> Think view-on-view-on-view (there's a BigCo policy against them materialising data..), and where the filter is applied in the last step. The stuff of horrors, but something I've seen in more-than-one-BigCo.
That sounds wonderful (really). I was contracting for a BigCo where they materialised things all the time, and they would regularly end up running queries over multiple materialisations from different points in time, which invariably means that you always get wrong answers.
I very much wished to put a stop to use of any materilised views, but didn't have the buy-in to make the policy.
Was going to say. Most of the times all it takes is to have a proper data model.

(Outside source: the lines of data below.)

Lemma movers_bounded ls : forall w st,
  Inv w -> this_state w = Some st ->
  Z.of_nat (length (movers ls w)) <= possibleTurnsCount st.
Proof.
  induction ls as [|l ls IH]; intros w st Hi Hs; cbn [movers].
  - pose proof (counter_nonneg st (Inv_wf _ _ Hi Hs)). cbn [length]. lia.
  - destruct (step l w) as [w1|] eqn:Hstep.
    2:{ pose proof (counter_nonneg st (Inv_wf _ _ Hi Hs)). cbn [length]. lia. }
    pose proof (Inv_wf _ _ Hi Hs) as Hwf.
    destruct (step_frame _ _ _ _ Hi Hs Hstep) as (st1 & Hs1 & _).
    pose proof (IH w1 st1 (step_Inv _ _ _ Hi Hstep) Hs1) as Hrec.
    destruct (step_board w st l w1 st1 Hi Hwf Hs Hstep Hs1)
      as [(_ & Hc & _) | (u & b & n & p & _ & _ & Hcp & Hc & _)].
    + rewrite (moved_same w w1 st st1 Hs Hs1 Hc). lia.
    + rewrite (moved_marked w w1 st st1 p Hs Hs1 Hc Hcp). cbn [length]. lia.
Qed.

Lemma movers_bounded_boot ls : forall w,
  Inv w -> this_state w = None -> (length (movers ls w) <= 9)%nat.
Proof.
  induction ls as [|l ls IH]; intros w Hi Hs; cbn [movers]; [cbn; lia|].
  destruct (step l w) as [w1|] eqn:Hstep; [|cbn; lia].
  rewrite (moved_uninitialised w w1 Hs).
  pose proof (step_Inv _ _ _ Hi Hstep) as Hi1.
  destruct (this_state w1) as [st1|] eqn:Hs1.
  - pose proof (movers_bounded ls w1 st1 Hi1 Hs1) as Hb.
    pose proof (counter_nonneg st1 (Inv_wf _ _ Hi1 Hs1)). lia.
  - exact (IH w1 Hi1 Hs1).
Qed.

(** X22: a game has at most nine moves.  No execution from start-up
    contains more than nine accepted moves, and from a reachable session
    no execution contains more accepted moves than the counter of free
    cells says. *)
Theorem moves_are_bounded args :
  (forall ls, (length (movers ls (boot args)) <= 9)%nat)
  /\ (forall w st ls,
        reachable args w -> this_state w = Some st ->
        Z.of_nat (length (movers ls w)) <= possibleTurnsCount st <= 9).
Proof.
  split.
  - intros ls. apply movers_bounded_boot; [apply Inv_boot | reflexivity].
  - intros w st ls Hr Hs. pose proof (reachable_Inv _ _ Hr) as Hi. split.
    + exact (movers_bounded ls w st Hi Hs).
    + exact (proj2 (counter_nonneg st (Inv_wf _ _ Hi Hs))).
Qed.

For analytics I favour de-nomarlized schemas and, if necessary, nested fields. Queries are much easier to write (fewer joins), much faster, no need to incrementally materialize (sigh), fewer backfills and no messy field definitions.
What you often see instead is highly-normalized data models with an un-trackable amount of materialized views (usually on top each others) and some complicated tools/solutions to try to deal with all that mess. The cost of a bad design.
That sounds wonderful (really). I was contracting for a BigCo where they materialised things all the time, and they would regularly end up running queries over multiple materialisations from different points in time, which invariably means that you always get wrong answers. I very much wished to put a stop to use of any materilised views, but didn't have the buy-in to make the policy.